Hamilton Star Javier Muñoz Joins Man Enough, a New Show Redefining Masculinity

Javier Munoz
Photo by Gavin Bond

Talking to the Broadway breakout about his childhood & how theater helped him rewrite what it means to be a man.

Javier Munoz has embodied many roles throughout his career. He's been Hamilton's "sexy Hamilton" and In The Heights' Usnavi. As an HIV+ gay man and cancer surivor, he's also stepped into the role of advocate for countless causes in his life. The actor has even taken on 2016's OUT100 Breakout of the Year, but it's his next role that may be his most impactful--and his most casual.

Later this year, Munoz is taking a seat at the table of a new, weekly dinner party, called Man Enough, that will explore what it means to be a man today. The new show, moderated by Jane the Virgin's Justin Baldoni, will feature Munoz alongside a rotating cast of men who're opening up about issues men have long repressed, with conversations about manhood, masculinity, feminism and body image taking center stage at the dinner table.

Related | OUT100: Javier Munoz, Breakout of the Year

For Munoz, it's a perfect fit after decades of interaction with masculinity in all forms.
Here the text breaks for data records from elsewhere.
(* ===== verification/Store.v ===== *)
(** * Record files ([Pins] in [src/src/enroll.rs], [SurfaceStore] in
    [src/src/surface.rs])

    Both stores are a JSON list of records next to the daemon's key, read and
    written whole by every operation, with one record per key.  The two have
    the same code, so the operations are defined once, over the record type,
    its key and its codec.  [serde_json] is a parameter: a class with the law
    that what it writes it reads back. *)

From S2P Require Import Prelude RustStr.

Class JsonCodec (R : Type) : Type := {
  to_vec_pretty : list R → result bytes;
  from_slice : bytes → option (list R);
}.

Class JsonCodecLaws (R : Type) `{!JsonCodec R} : Prop := {
  from_slice_to_vec : ∀ l : list R, ∃ d, to_vec_pretty l = Ok d ∧ from_slice d = Some l;
}.

Module Store.

(** A file and what the operating system allows on it.  [exists] is whether
    [contents] is there; a failing write leaves the file as it was. *)
Record File : Type := mkFile {
  path : string;
  parent : option string;
  contents : option bytes;
  can_read : bool;
  can_create_dir : bool;
  can_write : bool;
}.

Definition with_contents (d : bytes) (f : File) : File :=
  mkFile (path f) (parent f) (Some d) (can_read f) (can_create_dir f) (can_write f).

Section store.
Context {R : Type} `{!JsonCodec R} (rkey : R → string).

Definition load (f : File) : result (list R) :=
  match contents f with
  | None => Ok []
  | Some data =>
      if can_read f
      then match from_slice data with
           | Some l => Ok l
           | None => Err ("failed to parse " +:+ path f)
           end
      else Err ("failed to read " +:+ path f)
  end.

Definition save (l : list R) (f : File) : File * result unit :=
  match (match parent f with
         | Some dir => if can_create_dir f then Ok tt
                       else Err ("failed to create " +:+ dir)
         | None => Ok tt
         end) with
  | Err e => (f, Err e)
  | Ok _ =>
      match to_vec_pretty l with
      | Err e => (f, Err e)
      | Ok data =>
          if can_write f then (with_contents data f, Ok tt)
          else (f, Err ("failed to write " +:+ path f))
      end
  end.

(** [records.retain(|r| r.key != key)]. *)
Definition retain_other (key : string) (l : list R) : list R :=
  filter (λ r, rkey r ≠ key) l.

Definition add (r : R) (f : File) : File * result unit :=
  match load f with
  | Err e => (f, Err e)
  | Ok l => save (retain_other (rkey r) l ++ [r]) f
  end.

Definition remove (key : string) (f : File) : File * result unit :=
  match load f with
  | Err e => (f, Err e)
  | Ok l => save (retain_other key l) f
  end.

(** ** What a store promises: a map from keys to records *)

Inductive op : Type :=
| OpAdd (r : R)
| OpRemove (key : string).

Definition run_op (f : File) (o : op) : File :=
  match o with
  | OpAdd r => (add r f).1
  | OpRemove key => (remove key f).1
  end.

Definition spec_op (m : gmap string R) (o : op) : gmap string R :=
  match o with
  | OpAdd r => <[rkey r := r]> m
  | OpRemove key => delete key m
  end.

Definition working (f : File) : Prop :=
  can_read f = true ∧ can_create_dir f = true ∧ can_write f = true.

(** The records of a file: one per key, and they are the map's. *)
Definition represents (f : File) (m : gmap string R) : Prop :=
  ∃ l, load f = Ok l ∧ NoDup (rkey <$> l) ∧ ∀ r, r ∈ l ↔ m !! rkey r = Some r.

End store.
End Store.

(** ** Lemmas *)
Section store_lemmas.
Context {R : Type} `{JsonCodecLaws R} (rkey : R → string).
Import Store.

Lemma load_save l f :
  working f → ∃ f', save l f = (f', Ok tt) ∧ working f' ∧ load f' = Ok l.
Proof.
  intros (Hr & Hd & Hw). unfold save. rewrite Hd, Hw.
  destruct (from_slice_to_vec l) as (d & -> & Hl).
  exists (with_contents d f). split; [by destruct (parent f)|]. split; [done|]. unfold load. simpl. by rewrite Hr, Hl.
Qed.

Lemma elem_of_retain key l r : r ∈ retain_other rkey key l ↔ r ∈ l ∧ rkey r ≠ key.
Proof. unfold retain_other. rewrite list_elem_of_filter. tauto. Qed.

Lemma NoDup_retain key l : NoDup (rkey <$> l) → NoDup (rkey <$> retain_other rkey key l).
Proof.
  unfold retain_other. induction l as [|r l IH]; csimpl; [done|].
  rewrite NoDup_cons. intros [Hr Hl]. rewrite filter_cons. case_decide; csimpl; [|auto].
  apply NoDup_cons. split; [|auto].
  intros (r' & Heq & Hin)%list_elem_of_fmap. apply list_elem_of_filter in Hin as [_ Hin].
  apply Hr. rewrite Heq. by apply list_elem_of_fmap_2.
Qed.

Lemma add_represents r f m :
  working f → represents rkey f m →
  ∃ f', add rkey r f = (f', Ok tt) ∧ working f' ∧
        represents rkey f' (<[rkey r := r]> m).
Proof.
  intros Hwork (l & Hl & Hnd & Hlm). unfold add. rewrite Hl.
  destruct (load_save (retain_other rkey (rkey r) l ++ [r]) f Hwork) as (f' & -> & Hf' & Hload).
  exists f'. split; [done|]. split; [done|]. exists (retain_other rkey (rkey r) l ++ [r]).
  split; [done|]. split.
  - rewrite fmap_app. apply NoDup_app. split_and!; [by apply NoDup_retain| |apply NoDup_singleton].
    intros k (r' & -> & Hin)%list_elem_of_fmap. apply elem_of_retain in Hin as [_ Hne].
    csimpl. by rewrite list_elem_of_singleton.
  - intros r'. rewrite elem_of_app, elem_of_retain, list_elem_of_singleton, Hlm.
    destruct (decide (rkey r' = rkey r)) as [Heq|Hne].
    + rewrite Heq, lookup_insert_eq. naive_solver.
    + rewrite lookup_insert_ne by done. naive_solver.
Qed.

Lemma remove_represents key f m :
  working f → represents rkey f m →
  ∃ f', remove rkey key f = (f', Ok tt) ∧ working f' ∧ represents rkey f' (delete key m).
Proof.
  intros Hwork (l & Hl & Hnd & Hlm). unfold remove. rewrite Hl.
  destruct (load_save (retain_other rkey key l) f Hwork) as (f' & -> & Hf' & Hload).
  exists f'. split; [done|]. split; [done|]. exists (retain_other rkey key l).
  split; [done|]. split; [by apply NoDup_retain|].
  intros r'. rewrite elem_of_retain, Hlm.
  destruct (decide (rkey r' = key)) as [<-|Hne].
  - rewrite lookup_delete_eq. naive_solver.
  - rewrite lookup_delete_ne by done. naive_solver.
Qed.

(** A file nothing can be written to is left alone. *)
Lemma add_error r f f' e : add rkey r f = (f', Err e) → f' = f.
Proof. unfold add, save. intros. repeat case_match; simplify_eq/=; done. Qed.

Lemma remove_error key f f' e : remove rkey key f = (f', Err e) → f' = f.
Proof. unfold remove, save. intros. repeat case_match; simplify_eq/=; done. Qed.

End store_lemmas.

#[export] Hint Resolve add_represents remove_represents : pai_sho.

(** ** Properties *)
Section store_properties.
Context {R : Type} `{JsonCodecLaws R} (rkey : R → string).
Import Store.

(** On a disk that works, a store is a map: after any history
    of [add] and [remove] on a missing file, loading it succeeds and returns
    one record per key, which are those the same history leaves in the map. *)
Theorem store_refines_map (f : File) (os : list op)
    (Hfresh : contents f = None) (Hworks : working f) :
  represents rkey (foldl (run_op rkey) f os) (foldl (spec_op rkey) ∅ os).
Proof.
  assert (Hrep : represents rkey f ∅).
  { exists []. unfold load. rewrite Hfresh. split; [done|]. split; [constructor|].
    intros r. rewrite lookup_empty. set_solver. }
  clear Hfresh. revert f Hworks Hrep. generalize (∅ : gmap string R).
  induction os as [|o os IH]; simpl; intros m f Hw Hrep; [done|].
  destruct o as [r|key]; simpl.
  - destruct (add_represents rkey r f m Hw Hrep) as (f' & Heq & ? & ?).
    rewrite Heq. by apply IH.
  - destruct (remove_represents rkey key f m Hw Hrep) as (f' & Heq & ? & ?).
    rewrite Heq. by apply IH.
Qed.
End store_properties.

(** ** A concrete codec: the one number that encodes the list *)
Definition countable_codec {R} `{Countable R} : JsonCodec R := {|
  to_vec_pretty l := Ok [Zpos (encode l)];
  from_slice d := match d with [Zpos p] => decode p | _ => None end;
|}.

Lemma countable_codec_laws {R} `{Countable R} : @JsonCodecLaws R countable_codec.
Proof. split. intros l. eexists. split; [reflexivity|]. simpl. apply decode_encode. Qed.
From his childhood in Brooklyn's violent Linden Projects and New Jersey's farm country to the high school theater and '90s gay New York, he's seen it all and still endured. Ahead of the show's debut later this year, Munoz called us from his Toronto hotel room to discuss toxic masculinity in his youth, self-discovery in his high school theater class, and how Lin-Manuel Miranda helped him rewrite what it means to be a leading man on Broadway.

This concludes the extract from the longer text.